Ayatollah Khamenei published a letter on Thursday asserting that the assaults inside the Parliament building and the shrine of the Islamic Republic’s founder, which killed 12 people and wounded more than 40, “are too trivial to break the determination of the Iranian nation….[We] will, God willing, march onwards with determination.” He continued:

[The attacks are] a clear sign of the vengeance and spiteful enmity of the arrogance’s mercenaries towards the honorable people of Iran as well as anything which has to do with the Revolution, Islamic establishment, and the late Supreme Leader Khomeini]….[They signal] the evil nature, and at the same time, the lowliness of their overseers, and also those ordering and perpetrating them.

Khamenei then made explicit whom he meant by the leaders of the “arrogance”, declaring that the attacks would result in more hatred towards the US Government and its regional “agents” such as Saudi Arabia.

Strikingly absent from the Supreme Leader’s rhetoric was the Islamic State, even though the movement has claimed the twin attacks — carried out by four assailants inside the Parliament and by a female suicide bomber and another attacker at the Khomeini mausoleum — and has been blamed by the Interior Ministry.

Instead, as he repeated lines from his Wednesday speech that “these fireworks…will have no impact on the people’s resolve”, Khamenei maintained the focus of the Revolutionary Guards on Washington and Riyadh.

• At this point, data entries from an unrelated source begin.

(** Whatever the stream holds, fuel for its bytes is enough. *)
Lemma ReadFull4_shorter m b m' : ReadFull4 m = (Ok b, m') → (slen (Reader m') + 4 = slen (Reader m))%nat.
Proof.
  unfold ReadFull4. destruct (Nat.eqb_spec (slen (Reader m)) 0); [done|]. destruct (Nat.ltb_spec (slen (Reader m)) 4); [done|].
  intros [_ <-]%pair_equal_spec. unfold setReader. cbn [Reader]. rewrite slen_sdrop. lia.
Qed.
Lemma RecvMessage_shorter m t m' : RecvMessage m = (Ok t, m') → (slen (Reader m') < slen (Reader m))%nat.
Proof.
  unfold RecvMessage. destruct (match lastPayload m with Some n => 0 <? n | None => false end); [done|].
  destruct (ReadFull4 m) as [[b|e] m1] eqn:H1; [|done]. destruct (ReadFull4 m1) as [[b2|e] m2] eqn:H2; [|done].
  intros [= _ <-]. cbn [setReader Reader]. apply ReadFull4_shorter in H1, H2. lia.
Qed.
Lemma readPayload_le n m : (slen (Reader (readPayload n m)) <= slen (Reader m))%nat.
Proof. unfold readPayload, setReader. cbn [Reader]. rewrite slen_sdrop. lia. Qed.
Lemma handleMessage_le t m : (slen (Reader (handleMessage now t m).2) <= slen (Reader m))%nat.
Proof.
  unfold handleMessage, ReadAll. destruct (t =? _); [apply readPayload_le|]. destruct (t =? _); [apply readPayload_le|].
  destruct (t =? _); [|done]. unfold HandleLogMessage. destruct (decodeLog (payload m)). apply readPayload_le.
Qed.
Lemma ProcessMessages_total fuel cancelled m : (slen (Reader m) < fuel)%nat → is_Some (ProcessMessages now fuel cancelled m).
Proof.
  revert cancelled m. induction fuel as [|fuel IH]; intros cancelled m Hf; [lia|]. cbn [ProcessMessages].
  destruct (RecvMessage m) as [r m1] eqn:Hr. destruct (cancelled 0%nat); [done|]. destruct r as [t|e]; [|done].
  apply RecvMessage_shorter in Hr. pose proof (handleMessage_le t m1) as Hle. destruct (handleMessage now t m1) as [[sent err|sent] m2]; [|done].
  apply fmap_is_Some. apply IH. cbn [snd] in Hle. lia.
Qed.
End processing.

A series of Guards commanders asserted on Wednesday that the US and “the rulers of a regional reactionary regime” were behind “the bestial attacks”.

The Government has been more measured in its response. While President Rouhani said Iran’s enemies had attacked to “cover up their failures in the region, the collapse of Islamic values and public dissatisfaction in their countries”, his officials have put their emphasis on the Islamic State’s central role. Intelligence Minister Mahmoud Alavi has also cautioned that it is too early to declare Saudi involvement.